*What is needed*
Below are some records. Return exactly the lines from the one containing "let store := wr_storage" through the one containing "(default 0 seen <= usize_of", both included, and only those.

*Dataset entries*
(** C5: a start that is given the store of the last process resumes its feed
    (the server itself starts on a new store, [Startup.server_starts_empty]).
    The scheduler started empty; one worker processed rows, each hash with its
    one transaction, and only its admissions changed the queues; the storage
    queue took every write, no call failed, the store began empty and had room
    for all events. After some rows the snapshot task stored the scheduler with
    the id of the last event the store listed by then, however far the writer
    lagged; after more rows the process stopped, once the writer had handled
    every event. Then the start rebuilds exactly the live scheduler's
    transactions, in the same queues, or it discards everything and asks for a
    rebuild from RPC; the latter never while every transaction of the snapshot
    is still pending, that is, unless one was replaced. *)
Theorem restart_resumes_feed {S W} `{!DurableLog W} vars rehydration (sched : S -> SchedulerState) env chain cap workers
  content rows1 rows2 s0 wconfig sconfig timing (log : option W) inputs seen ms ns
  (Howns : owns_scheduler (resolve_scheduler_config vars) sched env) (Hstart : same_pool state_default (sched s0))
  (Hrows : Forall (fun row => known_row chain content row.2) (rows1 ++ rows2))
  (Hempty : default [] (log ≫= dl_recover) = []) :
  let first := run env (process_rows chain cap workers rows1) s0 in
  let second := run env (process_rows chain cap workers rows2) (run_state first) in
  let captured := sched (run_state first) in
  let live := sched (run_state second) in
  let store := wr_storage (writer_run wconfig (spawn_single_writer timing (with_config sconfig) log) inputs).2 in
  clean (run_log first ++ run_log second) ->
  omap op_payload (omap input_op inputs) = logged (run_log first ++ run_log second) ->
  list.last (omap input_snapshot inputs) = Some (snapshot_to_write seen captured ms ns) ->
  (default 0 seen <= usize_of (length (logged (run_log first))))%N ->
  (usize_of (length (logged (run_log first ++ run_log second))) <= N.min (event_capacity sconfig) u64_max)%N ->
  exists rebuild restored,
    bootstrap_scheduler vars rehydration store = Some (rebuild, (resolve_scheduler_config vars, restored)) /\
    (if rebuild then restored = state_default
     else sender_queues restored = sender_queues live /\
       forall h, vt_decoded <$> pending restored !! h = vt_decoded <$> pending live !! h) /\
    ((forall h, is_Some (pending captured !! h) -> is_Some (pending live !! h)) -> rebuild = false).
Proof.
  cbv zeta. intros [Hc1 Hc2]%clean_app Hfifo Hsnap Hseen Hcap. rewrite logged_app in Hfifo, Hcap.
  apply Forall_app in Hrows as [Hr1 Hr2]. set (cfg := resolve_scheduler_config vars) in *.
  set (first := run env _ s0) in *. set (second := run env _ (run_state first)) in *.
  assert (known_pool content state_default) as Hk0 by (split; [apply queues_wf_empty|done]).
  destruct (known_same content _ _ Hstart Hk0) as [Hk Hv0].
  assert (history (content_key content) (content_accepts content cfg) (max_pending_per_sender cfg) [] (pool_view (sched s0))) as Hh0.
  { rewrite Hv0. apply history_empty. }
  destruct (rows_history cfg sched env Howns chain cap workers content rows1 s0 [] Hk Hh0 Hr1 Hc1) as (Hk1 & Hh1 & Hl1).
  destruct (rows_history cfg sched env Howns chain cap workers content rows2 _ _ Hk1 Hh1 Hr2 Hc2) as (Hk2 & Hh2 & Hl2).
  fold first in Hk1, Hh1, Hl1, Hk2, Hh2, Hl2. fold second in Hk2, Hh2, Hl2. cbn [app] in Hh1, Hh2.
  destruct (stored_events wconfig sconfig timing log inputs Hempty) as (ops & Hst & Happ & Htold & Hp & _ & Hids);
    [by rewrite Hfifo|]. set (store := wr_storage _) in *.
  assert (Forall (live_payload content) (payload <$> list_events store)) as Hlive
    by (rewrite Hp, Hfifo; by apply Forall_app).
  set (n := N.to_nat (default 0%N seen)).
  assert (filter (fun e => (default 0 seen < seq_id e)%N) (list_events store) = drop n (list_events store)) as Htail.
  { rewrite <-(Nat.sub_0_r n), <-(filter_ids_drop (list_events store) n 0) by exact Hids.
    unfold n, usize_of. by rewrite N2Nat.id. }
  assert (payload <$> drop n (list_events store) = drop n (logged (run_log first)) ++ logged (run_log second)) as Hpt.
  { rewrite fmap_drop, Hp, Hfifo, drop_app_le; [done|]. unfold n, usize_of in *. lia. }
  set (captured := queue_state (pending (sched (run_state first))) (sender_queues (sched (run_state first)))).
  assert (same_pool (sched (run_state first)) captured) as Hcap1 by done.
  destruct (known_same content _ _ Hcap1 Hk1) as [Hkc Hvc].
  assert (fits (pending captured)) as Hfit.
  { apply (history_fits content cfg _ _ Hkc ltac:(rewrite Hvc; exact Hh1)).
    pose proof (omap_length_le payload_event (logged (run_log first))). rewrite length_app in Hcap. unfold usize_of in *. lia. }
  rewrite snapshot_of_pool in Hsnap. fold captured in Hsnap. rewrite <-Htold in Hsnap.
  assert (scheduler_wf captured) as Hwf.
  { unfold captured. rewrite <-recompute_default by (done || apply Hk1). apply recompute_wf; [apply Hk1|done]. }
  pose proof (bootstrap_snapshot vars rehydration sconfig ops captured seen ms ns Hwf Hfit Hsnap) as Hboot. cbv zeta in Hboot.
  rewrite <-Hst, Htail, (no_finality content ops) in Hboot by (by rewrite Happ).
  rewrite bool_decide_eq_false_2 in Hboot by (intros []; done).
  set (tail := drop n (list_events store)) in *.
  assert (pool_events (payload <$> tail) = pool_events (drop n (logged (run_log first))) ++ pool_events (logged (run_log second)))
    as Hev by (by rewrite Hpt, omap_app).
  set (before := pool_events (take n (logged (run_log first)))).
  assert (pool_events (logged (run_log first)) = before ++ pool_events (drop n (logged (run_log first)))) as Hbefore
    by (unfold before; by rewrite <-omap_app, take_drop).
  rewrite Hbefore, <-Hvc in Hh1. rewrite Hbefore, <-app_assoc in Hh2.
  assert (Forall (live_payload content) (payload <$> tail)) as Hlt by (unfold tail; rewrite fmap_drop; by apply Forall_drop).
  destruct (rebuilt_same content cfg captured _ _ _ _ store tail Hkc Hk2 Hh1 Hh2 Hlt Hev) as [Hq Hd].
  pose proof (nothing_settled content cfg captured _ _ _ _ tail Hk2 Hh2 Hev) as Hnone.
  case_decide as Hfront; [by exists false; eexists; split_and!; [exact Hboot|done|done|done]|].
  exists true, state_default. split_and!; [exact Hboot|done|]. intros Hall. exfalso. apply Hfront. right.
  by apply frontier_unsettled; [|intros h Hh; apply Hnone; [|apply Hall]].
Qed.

---

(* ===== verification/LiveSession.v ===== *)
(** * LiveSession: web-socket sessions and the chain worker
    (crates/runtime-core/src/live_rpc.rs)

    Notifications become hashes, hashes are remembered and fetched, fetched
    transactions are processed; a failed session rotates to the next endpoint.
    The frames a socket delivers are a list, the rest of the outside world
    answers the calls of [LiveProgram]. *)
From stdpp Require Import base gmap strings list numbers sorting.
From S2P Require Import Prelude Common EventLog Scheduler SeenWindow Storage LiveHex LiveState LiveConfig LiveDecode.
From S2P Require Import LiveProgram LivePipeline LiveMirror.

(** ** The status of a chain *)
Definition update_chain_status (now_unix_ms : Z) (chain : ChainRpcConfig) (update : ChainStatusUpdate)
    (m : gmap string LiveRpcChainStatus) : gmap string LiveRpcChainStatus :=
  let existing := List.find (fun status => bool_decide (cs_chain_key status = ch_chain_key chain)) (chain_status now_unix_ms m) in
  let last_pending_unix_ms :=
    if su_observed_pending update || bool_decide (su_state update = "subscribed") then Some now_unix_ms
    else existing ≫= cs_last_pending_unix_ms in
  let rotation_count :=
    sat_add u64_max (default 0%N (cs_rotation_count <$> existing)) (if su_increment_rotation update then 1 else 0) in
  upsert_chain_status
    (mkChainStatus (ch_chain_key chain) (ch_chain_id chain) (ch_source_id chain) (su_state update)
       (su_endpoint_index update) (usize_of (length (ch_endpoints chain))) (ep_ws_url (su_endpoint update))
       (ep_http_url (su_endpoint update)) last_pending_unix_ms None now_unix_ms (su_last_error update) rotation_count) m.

*Task output*
  let store := wr_storage (writer_run wconfig (spawn_single_writer timing (with_config sconfig) log) inputs).2 in
  clean (run_log first ++ run_log second) ->
  omap op_payload (omap input_op inputs) = logged (run_log first ++ run_log second) ->
  list.last (omap input_snapshot inputs) = Some (snapshot_to_write seen captured ms ns) ->
  (default 0 seen <= usize_of (length (logged (run_log first))))%N ->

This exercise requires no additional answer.